The A55 autoroute is a free motorway in southern France. It is 36.7 km long.

The road starts at Marseille at La Joliette and ends to the west of Martigues where it becomes the N568 towards Arles and Nîmes.

==History==
The first section was opened in 1972. The last section was completed connecting this junction to the Vieux-Port of Marseille in 1989.

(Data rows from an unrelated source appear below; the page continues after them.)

(** * A shallow embedding of internal/exporter/exporter.go (speedtest_exporter)

    Floating-point values ([float64]) are modelled as exact rationals [Q];
    Go strings as [String.string] (byte strings); [int] as [Z].  The
    measurement provider (the speedtest-go library) is an opaque record of
    operations; the Prometheus channel is the output of a writer monad in
    which a Go panic is the outcome [None]. *)

From Stdlib Require Import String Ascii List ZArith QArith Qabs Lqa Bool Lia.
Import ListNotations.

Open Scope string_scope.

(* ------------------------------------------------------------------ *)
(** ** normalizeSpeed (exporter.go, lines 155-175) *)

Definition Qltb (a b : Q) : bool := negb (Qle_bool b a).
Definition Qgeb (a b : Q) : bool := Qle_bool b a.

Definition normalizeSpeed (rawValue : Q) : Q :=
  (* A. Gbps *)
  if Qltb 0 rawValue && Qltb rawValue 20 then rawValue * 125000000
  (* B. Mbps *)
  else if Qgeb rawValue 20 && Qltb rawValue 20000 then rawValue * 125000
  (* C. Kbps *)
  else if Qgeb rawValue 20000 && Qltb rawValue 20000000 then rawValue * 125
  (* D. bits/sec *)
  else if Qgeb rawValue 20000000 then rawValue / 8
  (* fallback *)
  else rawValue / 8.

(* ------------------------------------------------------------------ *)
(** ** strings.HasPrefix and strings.Replace(s, old, new, 1) *)

(** [strings.HasPrefix s p]. *)
Definition HasPrefix (s p : string) : bool := String.prefix p s.

(** [strings.Replace s old new 1] for a non-empty [old]: the first
    occurrence of [old] (leftmost, as found by [strings.Index]) is replaced
    by [new]; without an occurrence [s] is returned. *)
Definition Replace1 (s old new : string) : string :=
  match String.index 0 old s with
  | Some i =>
      substring 0 i s ++ new
        ++ substring (i + String.length old)
             (String.length s - (i + String.length old)) s
  | None => s
  end.


(* ------------------------------------------------------------------ *)
(** ** Data of the speedtest-go library used by the exporter *)

(** Go's [error]-returning results. *)
Inductive result (A : Type) : Type :=
| Ok (a : A)
| Err (e : string).
Arguments Ok {A} a.
Arguments Err {A} e.

(** [speedtest.User]. *)
Record User := mkUser {
  user_IP : string;
  user_Lat : string;
  user_Lon : string;
  user_Isp : string
}.

(** [speedtest.Server]; [Latency] is a [time.Duration] (nanoseconds),
    [DLSpeed] and [ULSpeed] the throughputs the provider writes back. *)
Record Server := mkServer {
  URL : string;
  Lat : string;
  Lon : string;
  Name : string;
  Country : string;
  Sponsor : string;
  ID : string;
  Host : string;
  Distance : Q;
  Latency : Z;
  DLSpeed : Q;
  ULSpeed : Q
}.

Definition set_URL (u : string) (s : Server) : Server :=
  {| URL := u; Lat := Lat s; Lon := Lon s; Name := Name s; Country := Country s;
     Sponsor := Sponsor s; ID := ID s; Host := Host s; Distance := Distance s;
     Latency := Latency s; DLSpeed := DLSpeed s; ULSpeed := ULSpeed s |}.

Definition set_Latency (l : Z) (s : Server) : Server :=
  {| URL := URL s; Lat := Lat s; Lon := Lon s; Name := Name s; Country := Country s;
     Sponsor := Sponsor s; ID := ID s; Host := Host s; Distance := Distance s;
     Latency := l; DLSpeed := DLSpeed s; ULSpeed := ULSpeed s |}.

Definition set_DLSpeed (v : Q) (s : Server) : Server :=
  {| URL := URL s; Lat := Lat s; Lon := Lon s; Name := Name s; Country := Country s;
     Sponsor := Sponsor s; ID := ID s; Host := Host s; Distance := Distance s;
     Latency := Latency s; DLSpeed := v; ULSpeed := ULSpeed s |}.

Definition set_ULSpeed (v : Q) (s : Server) : Server :=
  {| URL := URL s; Lat := Lat s; Lon := Lon s; Name := Name s; Country := Country s;
     Sponsor := Sponsor s; ID := ID s; Host := Host s; Distance := Distance s;
     Latency := Latency s; DLSpeed := DLSpeed s; ULSpeed := v |}.

(** The measurement provider: the operations the exporter calls on the
    speedtest-go library.  [PingTest], [DownloadTest] and [UploadTest] are
    the methods on [*Server]: on success they yield the value the library
    stores in [server.Latency], [server.DLSpeed] and [server.ULSpeed]. *)
Record Provider := mkProvider {
  FetchUserInfo : result User;
  FetchServerList : User -> result (list Server);
  FindServer : list Server -> list Z -> result (list Server);
  PingTest : Server -> result Z;
  DownloadTest : bool -> Server -> result Q;
  UploadTest : bool -> Server -> result Q
}.

(* ------------------------------------------------------------------ *)
(** ** Prometheus descriptors and constant metrics *)

Record Desc := mkDesc {
  fqName : string;
  help : string;
  variableLabels : list string
}.

Inductive ValueType := GaugeValue.

Record Metric := mkMetric {
  m_desc : Desc;
  m_valueType : ValueType;
  m_value : Q;
  m_labelValues : list string
}.

(** [prometheus.BuildFQName]. *)
Definition BuildFQName (namespace subsystem name : string) : string :=
  if String.eqb name "" then ""
  else if negb (String.eqb namespace "") && negb (String.eqb subsystem "")
  then namespace ++ "_" ++ subsystem ++ "_" ++ name
  else if negb (String.eqb namespace "") then namespace ++ "_" ++ name
  else if negb (String.eqb subsystem "") then subsystem ++ "_" ++ name
  else name.

Definition namespace : string := "speedtest".

Definition context_label_names : list string :=
  ["test_uuid"; "user_lat"; "user_lon"; "user_ip"; "user_isp"; "server_lat";
   "server_lon"; "server_id"; "server_name"; "server_country"; "distance"].

Definition up : Desc :=
  mkDesc (BuildFQName namespace "" "up") "Was the last speedtest successful."
    ["test_uuid"].
Definition scrapeDurationSeconds : Desc :=
  mkDesc (BuildFQName namespace "" "scrape_duration_seconds")
    "Time to preform last speed test" ["test_uuid"].
Definition latency : Desc :=
  mkDesc (BuildFQName namespace "" "latency_seconds")
    "Measured latency on last speed test" context_label_names.
Definition upload : Desc :=
  mkDesc (BuildFQName namespace "" "upload_speed_Bps")
    "Last upload speedtest result in Bytes per second" context_label_names.
Definition download : Desc :=
  mkDesc (BuildFQName namespace "" "download_speed_Bps")
    "Last download speedtest result in Bytes per second" context_label_names.

(** [utf8.ValidString], byte by byte, with Go's accept ranges for the
    second byte of a sequence led by E0, ED, F0 and F4. *)
Definition in_range (lo hi b : nat) : bool := Nat.leb lo b && Nat.leb b hi.

Fixpoint valid_utf8_bytes (l : list nat) : bool :=
  match l with
  | [] => true
  | b :: r =>
      if Nat.ltb b 128 then valid_utf8_bytes r
      else if in_range 194 223 b then
        match r with
        | c :: r' => in_range 128 191 c && valid_utf8_bytes r'
        | [] => false
        end
      else if in_range 224 239 b then
        let lo := if Nat.eqb b 224 then 160%nat else 128%nat in
        let hi := if Nat.eqb b 237 then 159%nat else 191%nat in
        match r with
        | c1 :: c2 :: r' =>
            in_range lo hi c1 && in_range 128 191 c2 && valid_utf8_bytes r'
        | _ => false
        end
      else if in_range 240 244 b then
        let lo := if Nat.eqb b 240 then 144%nat else 128%nat in
        let hi := if Nat.eqb b 244 then 143%nat else 191%nat in
        match r with
        | c1 :: c2 :: c3 :: r' =>
            in_range lo hi c1 && in_range 128 191 c2 && in_range 128 191 c3
            && valid_utf8_bytes r'
        | _ => false
        end
      else false
  end.

Definition ValidString (s : string) : bool :=
  valid_utf8_bytes (map nat_of_ascii (list_ascii_of_string s)).

(** [validateLabelValues]: the count first, then UTF-8 validity. *)
Definition validateLabelValues (vals : list string) (expected : nat)
  : option string :=
  if negb (Nat.eqb (length vals) expected) then Some "inconsistent label cardinality"
  else if forallb ValidString vals then None
  else Some "label value is not valid UTF-8".

(** [prometheus.NewConstMetric]; the descriptors above are built from valid
    names, so their [desc.err] is nil. *)
Definition NewConstMetric (d : Desc) (vt : ValueType) (v : Q) (lvs : list string)
  : result Metric :=
  match validateLabelValues lvs (length (variableLabels d)) with
  | Some e => Err e
  | None => Ok (mkMetric d vt v lvs)
  end.

(* ------------------------------------------------------------------ *)
(** ** Effects: provider calls and channel sends, Go panics *)

(** The observable events of a cycle: a call into the provider, or a
    metric sent on the Prometheus channel [ch]. *)
Inductive Op := OpFetchUserInfo | OpFetchServerList | OpPingTest
              | OpDownloadTest | OpUploadTest.

Inductive Event :=
| Invoke (o : Op)
| Send (m : Metric).

(** A computation yields its value ([None] when it panics) and the events
    it produced, in order. *)
Definition M (A : Type) : Type := (option A * list Event)%type.

Definition ret {A} (a : A) : M A := (Some a, []).

Definition bind {A B} (m : M A) (f : A -> M B) : M B :=
  match m with
  | (Some a, t1) => let '(r, t2) := f a in (r, (t1 ++ t2)%list)
  | (None, t1) => (None, t1)
  end.

Notation "x <- m ;; k" := (bind m (fun x => k))
  (at level 61, m at next level, right associativity).
Notation "' p <- m ;; k" := (bind m (fun x => match x with p => k end))
  (at level 61, p pattern, m at next level, right associativity).

Definition panic {A} : M A := (None, []).
Definition invoke {A} (o : Op) (a : A) : M A := (Some a, [Invoke o]).
Definition send (m : Metric) : M unit := (Some tt, [Send m]).

(** [prometheus.MustNewConstMetric]: panics on the error of [NewConstMetric]. *)
Definition MustNewConstMetric (d : Desc) (vt : ValueType) (v : Q)
  (lvs : list string) : M Metric :=
  match NewConstMetric d vt v lvs with
  | Ok m => ret m
  | Err _ => panic
  end.

(** The methods on [*Server]: they call the provider and, on success,
    store the measured value in the server object, which is threaded
    explicitly.  [*_call] is the effect on the object, [server_*] the call
    as it appears in the trace. *)
Definition ping_call (P : Provider) (server : Server) : option string * Server :=
  match PingTest P server with
  | Ok l => (None, set_Latency l server)
  | Err e => (Some e, server)
  end.

Definition download_call (P : Provider) (savingMode : bool) (server : Server)
  : option string * Server :=
  match DownloadTest P savingMode server with
  | Ok v => (None, set_DLSpeed v server)
  | Err e => (Some e, server)
  end.

Definition upload_call (P : Provider) (savingMode : bool) (server : Server)
  : option string * Server :=
  match UploadTest P savingMode server with
  | Ok v => (None, set_ULSpeed v server)
  | Err e => (Some e, server)
  end.

Definition server_PingTest (P : Provider) (server : Server)
  : M (option string * Server) :=
  invoke OpPingTest (ping_call P server).

Definition server_DownloadTest (P : Provider) (savingMode : bool) (server : Server)
  : M (option string * Server) :=
  invoke OpDownloadTest (download_call P savingMode server).

Definition server_UploadTest (P : Provider) (savingMode : bool) (server : Server)
  : M (option string * Server) :=
  invoke OpUploadTest (upload_call P savingMode server).

(* ------------------------------------------------------------------ *)
(** ** fmt.Sprintf("%f", x) and time.Duration.Seconds *)

Fixpoint uint_to_string (u : Decimal.uint) : string :=
  match u with
  | Decimal.Nil => ""
  | Decimal.D0 u => "0" ++ uint_to_string u
  | Decimal.D1 u => "1" ++ uint_to_string u
  | Decimal.D2 u => "2" ++ uint_to_string u
  | Decimal.D3 u => "3" ++ uint_to_string u
  | Decimal.D4 u => "4" ++ uint_to_string u
  | Decimal.D5 u => "5" ++ uint_to_string u
  | Decimal.D6 u => "6" ++ uint_to_string u
  | Decimal.D7 u => "7" ++ uint_to_string u
  | Decimal.D8 u => "8" ++ uint_to_string u
  | Decimal.D9 u => "9" ++ uint_to_string u
  end.

Definition N_to_string (n : N) : string := uint_to_string (N.to_uint n).

Fixpoint zeros (k : nat) : string :=
  match k with O => "" | S k => "0" ++ zeros k end.

(** Rounding of a non-negative rational to an integer, ties to even. *)
Definition round_half_even (x : Q) : Z :=
  let n := Qnum x in
  let d := Zpos (Qden x) in
  let q := (n / d)%Z in
  let r := (n mod d)%Z in
  if (2 * r <? d)%Z then q
  else if (d <? 2 * r)%Z then (q + 1)%Z
  else if Z.even q then q else (q + 1)%Z.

==List of exits and junctions==

| Region | Department | Junction | Destinations | Notes |
| Provence-Alpes-Côte-d'Azur | Bouches-du-Rhône | 1 : Le Panier | Marseille - Le Vieux Port |  |
| 2 : La Joliette | Marseille - Port de Marseille, centre-ville |  |
| A557 - A55 |  | Entry from A7 |
| 3 : La Cabucelle | Marseille - Les Arnavaux, (A7/A507) |  |
| 4 : La Madrague | Marseille - Saint-Louis, Les Arnavaux, Arenc, Ports - Portes 1 et 2 |  |
| 5 : Mourepiane | Marseille - L'Estaque, La Calade, Ports - Porte 4 |  |
| 6/6a/6b : Saint-Henri | Marseille - L'Estaque, Saint-Antoine, Saint-André |  |
| A551 & A552 (A7) - A55 | Lyon, Vitrolles, Barcelona (A54), Marseille-Provence (Marignane) |  |
| Nice (A8),Toulon (A50), Aix-en-Provence (A51), Marseille - centre |  |
Aire de Rebuty (Eastbound) Aire de La Nerthe (Westbound)
| 7 : Le Rove | Marignane - Ville, Gignac-la-Nerthe, Le Rove, Marseille - L'Estaque |  |
| 8 : Châteauneuf-les-Martigues | Sausset-les-Pins, Carry-le-Rouet, Châteauneuf-les-Martigues, Ensuès-la-Redonne, Gignac-la-Nerthe, Marignane - Ville |  |
| 9 : La Mède - est | Châteauneuf-les-Martigues, La Mède |  |
| 10 : La Mède - ouest | Châteauneuf-les-Martigues, La Mède - Raffineries |  |
| 11 : Martigues - Jonquières | Martigues - centre |  |
| 12 : Martigues - Lavéra | Martigues - Jonquières, Quartiers Sud, Z. I. Martigues-Sud, Sausset-les-Pins |  |
| 13 : Martigues - Ferrières | Martigues - Croix-Santé, Cento-Perdrix, centre |  |
A 55 becomes N 568
1.000 mi = 1.609 km; 1.000 km = 0.621 mi

==Future==
This motorway will be extended towards Arles by upgrading the N568 over the Plaine de la Crau. No date has been scheduled as yet, only a by-pass for Port-de-Bouc which is currently being evaluated.